Last week, The U.S. Food and Drug Administration (the “FDA”) issued long-awaited final guidance for the mobile medical applications (“Apps”) industry and FDA staff (the “Guidance”). The Guidance notes that it contains guidance only and that the recommendations included in the Guidance do not establish legally enforceable responsibilities; however, App developers should act quickly to determine if their Apps in the market, or in the development pipeline, will face scrutiny and/or regulation. Some Apps easily meet the definition of a “medical device” under Section 201(h) of the Federal Food, Drug and Cosmetic Act (“FD&C Act”) as they could pose a risk to patient safety if the Apps do not function as intended, while other Apps potentially fall within the definition of a “medical device” but pose lower risks and therefore should be subject to a lower level of regulation. The Guidance seeks to provide clarity and predictability of the FDA’s current approach to exercising its enforcement discretion.
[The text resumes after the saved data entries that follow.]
Lemma dict_set_NoDup d k v :
  NoDup (dict_keys d) → NoDup (dict_keys (dict_set k v d)).
Proof.
  induction d as [|[k' v'] d IH]; simpl.
  - intros _. apply NoDup_singleton.
  - rewrite NoDup_cons. intros [Hk Hd].
    destruct (String.eqb k k') eqn:E; simpl.
    + apply String.eqb_eq in E. subst k'. by apply NoDup_cons.
    + apply String.eqb_neq in E. apply NoDup_cons. split; [|auto].
      change (k' ∉ dict_keys (dict_set k v d)).
      rewrite dict_keys_set. naive_solver.
Qed.

Lemma dict_get_app d1 d2 k :
  dict_get k (d1 ++ d2) =
    match dict_get k d1 with Some v => Some v | None => dict_get k d2 end.
Proof.
  induction d1 as [|[k' v'] d1 IH]; simpl; [done|].
  by destruct (String.eqb k k').
Qed.

Lemma dict_get_Some_elem d k v : dict_get k d = Some v → (k, v) ∈ d.
Proof.
  induction d as [|[k' v'] d IH]; simpl; [done|].
  destruct (String.eqb k k') eqn:E.
  - apply String.eqb_eq in E. intros [= ->]. subst. left.
  - intros H. right. auto.
Qed.

End dict_facts.

(** ** The cookie codec: encoding *)

Lemma fold_left_concat {A B} (f : A → B → A) (ls : list (list B)) (a : A) :
  fold_left f (concat ls) a = fold_left (fun a l => fold_left f l a) ls a.
Proof.
  revert a. induction ls as [|l ls IH]; intros a; simpl; [done|].
  by rewrite fold_left_app, IH.
Qed.

Lemma fold_left_map {A B C} (f : A → C → A) (g : B → C) (l : list B) (a : A) :
  fold_left f (map g l) a = fold_left (fun a x => f a (g x)) l a.
Proof. revert a. induction l as [|x l IH]; intros a; simpl; [done|]. by rewrite IH. Qed.

Lemma fold_left_pointwise {A B} (f g : A → B → A) (l : list B) (a : A) :
  (∀ a x, f a x = g a x) → fold_left f l a = fold_left g l a.
Proof.
  intros H. revert a. induction l as [|x l IH]; intros a; simpl; [done|].
  by rewrite H, IH.
Qed.

Lemma encode_cookies_flat (jar : CookieJar) :
  encode_cookies jar = fold_left file_cookie (jar_items jar) [].
Proof.
  unfold encode_cookies, jar_items.
  rewrite fold_left_concat, fold_left_map.
  apply fold_left_pointwise. intros cookies host.
  by rewrite fold_left_concat.
Qed.

Lemma last_named_cons {V} (n : string) (x : string * V) (items : list (string * V)) :
  last_named n (x :: items) =
    match last_named n items with
    | Some c => Some c
    | None => if String.eqb n (fst x) then Some (snd x) else None
    end.
Proof.
  unfold last_named. simpl. rewrite dict_get_app. destruct x as [k v]. simpl.
  by destruct (dict_get n (rev items)).
Qed.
The critical measuring point for whether or not an App will be subjected to regulation lies in the intended use of the App. Specifically, the Guidance notes that the FDA will focus its oversight only on Apps that (i) intend to be used as an accessory to a regulated medical device or (ii) intend to transform a mobile platform into a regulated device. The Guidance also clarifies that “In general, if a mobile app is intended for use in performing a medical function (i.e., for diagnosis of disease or other conditions, or the cure, mitigation, treatment, or prevention of disease) it is a medical device, regardless of the platform on which it is run.”

The Guidance was careful to note that the FDA’s regulatory oversight and enforcement was limited to the functionality of Apps and would not focus on the sale or use of consumer smartphones or tablets being transformed into medical devices by the Apps, an important carve-out for mobile device companies that sell the hardware on which they operate. Furthermore, the FDA intends to regulate only manufacturers of Apps, and not those who exclusively distribute Apps without engaging in manufacturing functions. The Guidance characterizes App manufacturers as “anyone who initiates specifications, designs, labels, or creates a software system or application for a regulated medical device in whole or from multiple software components.” Thus, the mobile application market places will not face regulatory scrutiny simply by offering Apps for sale to consumers.

The Guidance offers detailed appendices of three different categories of Apps to aid companies in determining whether the intended use of their App will cause it to face FDA regulation.

The first category includes those Apps that the FDA does not consider to meet the definition of medical devices, and as such, will go unregulated by the FDA. These Apps include those meant to serve as medical references for both physicians and patients (such as a medical dictionary or encyclopedia that defines medical terms for the user), educational Apps for medical training, or Apps meant to facilitate medical office functions, like scheduling doctor shifts or tracking insurance claim data.

The second category are Apps that meet the definition of medical device, but for which the FDA intends to exercise its discretion to refrain from regulation, because the Apps pose low risk to patients. This category of Apps includes those intended for use in facilitating patient care (e.g., Apps that coach patients with simple prompts that reminds the patient to exercise).

The third category are those Apps that the FDA considers medical devices and that the FDA believes pose a significant risk of patient harm if they were to function improperly. These types of Apps oftentimes enable a mobile device to operate as a regulated medical device (e.g., use of sensors to measure certain bodily functions), or enable a device to operate as a controller for a regulated medical device App (e.g., an App that acts as a wireless remote for an X-Ray machine). The FDA intends that Apps falling into this category will be subject to the same risk-based approach used by the agency to assess and regulate traditional medical devices. The FDA refers to this third category of Apps as “Mobile Medical Apps.” As with any regulated medical device, Mobile Medical App manufacturers and developers must meet requirements associated with the applicable device classification. The Guidance notes: “If the mobile medical app, on its own, falls within a medical device classification its manufacturer is subject to the requirements associated with that classification. A mobile medical app, like other devices, may be classified as class I (general controls), class II (special controls in addition to general controls), or class III (premarket approval).”

As noted above, the intended use of any App is critical to determining if it will become subject to FDA scrutiny and regulation. Developers that promote their Apps for use in performing the function of a medical device, such as the diagnosis of medical conditions, a cure, mitigation or treatment, should be prepared for such Apps to be regulated by the FDA. It is critical that manufacturers and developers engage regulatory experts before going to market to avoid delays in market timing, or worse, enforcement actions after an App has already been promoted and sold.